REQUIRED WORK - Output exactly the lines that run from the top of the entries to the line holding "2 <= base <= 16 -> in_u64 n ->", including both of those lines.

Saved data entries -
Lemma put_string_emit s f w p o :
  nonzero s -> altflag f = false -> in_s32 w -> in_s32 (w - Z.of_nat (length s)) ->
  let shown := if p <? 0 then s else take (Z.to_nat p) s in
  put_string emit s f w p o = Ok (w - Z.of_nat (length shown)) (o ++ shown).
Proof.
  intros Hs Ha. revert w p o. induction Hs as [|c s Hc Hs IH]; intros w p o Hw Hl shown.
  - unfold shown. rewrite take_nil. unfold mret, M_ret.
    destruct (p <? 0); simpl; rewrite app_nil_r, Z.sub_0_r; done.
  - simpl put_string. rewrite (proj2 (Z.eqb_neq c 0)) by done. rewrite Ha. simpl length in Hl.
    unfold shown. destruct (Z.ltb_spec p 0) as [Hp|Hp]; simpl orb.
    + unfold mbind, M_bind. simpl. rewrite int_in by (unfold in_s32 in *; lia). simpl.
      rewrite IH by (unfold in_s32 in *; lia). destruct (Z.ltb_spec p 0); [|lia].
      rewrite <- app_assoc. f_equal. lia.
    + destruct (Z.leb_spec 0 (p - 1)) as [Hp1|Hp1].
      * unfold mbind, M_bind. simpl. rewrite int_in by (unfold in_s32 in *; lia). simpl.
        rewrite IH by (unfold in_s32 in *; lia). destruct (Z.ltb_spec (p - 1) 0); [lia|].
        replace (Z.to_nat p) with (Datatypes.S (Z.to_nat (p - 1))) by lia. simpl.
        rewrite <- app_assoc. f_equal. lia.
      * replace (Z.to_nat p) with 0%nat by lia. simpl. rewrite app_nil_r. unfold mret, M_ret.
        f_equal. lia.
Qed.

Section directives.
Context (d : directive) (Hd : directive_ok d).

Lemma dir_width_range : -1 <= dir_width d < 1000000.
Proof using Hd.
  destruct Hd as [Hw _]. unfold dir_width. destruct (Z.ltb_spec 0 (d_width d)); [lia|].
  destruct (d_precision d); lia.
Qed.

Lemma dir_precision_range :
  match d_precision d with Some p => 0 < p < 1000000 | None => True end.
Proof using Hd. apply Hd. Qed.

Lemma conv_number_emit n base ap o :
  2 <= base <= 16 -> in_u64 n ->
  conv_number emit (dir_flags d) n base ap o = Ok ap (o ++ render_number d base n).
Proof using Hd.
  intros Hb Hn. pose proof dir_width_range. unfold conv_number, mbind, M_bind.
  rewrite print_number_emit by (done || unfold in_s32; simpl; lia). done.
Qed.

Lemma conv_string_emit s ap o :
  nonzero s -> Z.of_nat (length s) < 1000000000 ->
  conv_string emit (dir_flags d) (VStr s :: ap) o = Ok ap (o ++ render_string d s).
Proof using Hd.
  intros Hs Hlen. pose proof dir_width_range as Hw. pose proof dir_precision_range as Hp.
  unfold conv_string, va_string. rewrite (c_str_nonzero s Hs). cbn [mbind M_bind mret M_ret].
  assert (Hpad : (padc (dir_flags d) =? chr "-") = false) by (simpl; unfold dir_padc; by destruct (d_zero d)).
  assert (Hprec : precision (dir_flags d) = default (-1) (d_precision d)) by done.
  assert (Hwid : width (dir_flags d) = dir_width d) by done.
  set (shown := match d_precision d with Some p => take (Z.to_nat p) s | None => s end).
  assert (Hshown : (if default (-1) (d_precision d) <? 0 then s
    else take (Z.to_nat (default (-1) (d_precision d))) s) = shown).
  { unfold shown. destruct (d_precision d) as [p|]; simpl; [by destruct (Z.ltb_spec p 0); [lia|]|done]. }
  assert (Hl : (length shown <= length s)%nat).
  { unfold shown. destruct (d_precision d); [rewrite length_take; lia|done]. }
  assert (Hmin : Z.min (u64 (default (-1) (d_precision d))) (Z.of_nat (length s)) = Z.of_nat (length shown)).
  { unfold shown. destruct (d_precision d) as [p|]; simpl.
    - rewrite u64_small, length_take by (unfold in_u64; lia). lia.
    - unfold u64. change (-1 mod 2 ^ 64) with 18446744073709551615. lia. }
  unfold mbind at 1, M_bind at 1, mret at 1, M_ret at 1. cbv beta iota zeta.
  change (default (text "(null)") (Some s)) with s.
  rewrite Hpad, Hprec, Hwid, Hmin. unfold render_string. fold shown.
  unfold mbind, M_bind, mret, M_ret. change (negb false) with true. rewrite andb_true_r.
  destruct (Z.ltb_spec 0 (dir_width d)) as [Hpos|Hneg].
  - assert (Hdw : dir_width d = d_width d).
    { unfold dir_width in *. destruct (Z.ltb_spec 0 (d_width d)); [done|]. destruct (d_precision d); lia. }
    assert (Hs32 : s32 (u64 (u64 (dir_width d) - Z.of_nat (length shown)))
      = dir_width d - Z.of_nat (length shown)) by word_lia.
    rewrite Hs32, pad_emit. simpl padc.
    rewrite put_string_emit by (done || unfold in_s32; lia). rewrite Hshown.
    rewrite pad_emit, Hdw. replace (Z.to_nat (Z.min _ _ - _)) with 0%nat by lia.
    simpl. by rewrite app_nil_r, <- app_assoc.
  - rewrite put_string_emit by (done || unfold in_s32; lia). rewrite Hshown.
    assert (Hdw : d_width d <= 0).
    { unfold dir_width in *. destruct (Z.ltb_spec 0 (d_width d)); lia. }
    rewrite pad_emit. replace (Z.to_nat (dir_width d - _)) with 0%nat by lia.
    replace (Z.to_nat (d_width d - _)) with 0%nat by lia. simpl. by rewrite app_nil_r.
Qed.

RESPONSE -
Lemma put_string_emit s f w p o :
  nonzero s -> altflag f = false -> in_s32 w -> in_s32 (w - Z.of_nat (length s)) ->
  let shown := if p <? 0 then s else take (Z.to_nat p) s in
  put_string emit s f w p o = Ok (w - Z.of_nat (length shown)) (o ++ shown).
Proof.
  intros Hs Ha. revert w p o. induction Hs as [|c s Hc Hs IH]; intros w p o Hw Hl shown.
  - unfold shown. rewrite take_nil. unfold mret, M_ret.
    destruct (p <? 0); simpl; rewrite app_nil_r, Z.sub_0_r; done.
  - simpl put_string. rewrite (proj2 (Z.eqb_neq c 0)) by done. rewrite Ha. simpl length in Hl.
    unfold shown. destruct (Z.ltb_spec p 0) as [Hp|Hp]; simpl orb.
    + unfold mbind, M_bind. simpl. rewrite int_in by (unfold in_s32 in *; lia). simpl.
      rewrite IH by (unfold in_s32 in *; lia). destruct (Z.ltb_spec p 0); [|lia].
      rewrite <- app_assoc. f_equal. lia.
    + destruct (Z.leb_spec 0 (p - 1)) as [Hp1|Hp1].
      * unfold mbind, M_bind. simpl. rewrite int_in by (unfold in_s32 in *; lia). simpl.
        rewrite IH by (unfold in_s32 in *; lia). destruct (Z.ltb_spec (p - 1) 0); [lia|].
        replace (Z.to_nat p) with (Datatypes.S (Z.to_nat (p - 1))) by lia. simpl.
        rewrite <- app_assoc. f_equal. lia.
      * replace (Z.to_nat p) with 0%nat by lia. simpl. rewrite app_nil_r. unfold mret, M_ret.
        f_equal. lia.
Qed.

Section directives.
Context (d : directive) (Hd : directive_ok d).

Lemma dir_width_range : -1 <= dir_width d < 1000000.
Proof using Hd.
  destruct Hd as [Hw _]. unfold dir_width. destruct (Z.ltb_spec 0 (d_width d)); [lia|].
  destruct (d_precision d); lia.
Qed.

Lemma dir_precision_range :
  match d_precision d with Some p => 0 < p < 1000000 | None => True end.
Proof using Hd. apply Hd. Qed.

Lemma conv_number_emit n base ap o :
  2 <= base <= 16 -> in_u64 n ->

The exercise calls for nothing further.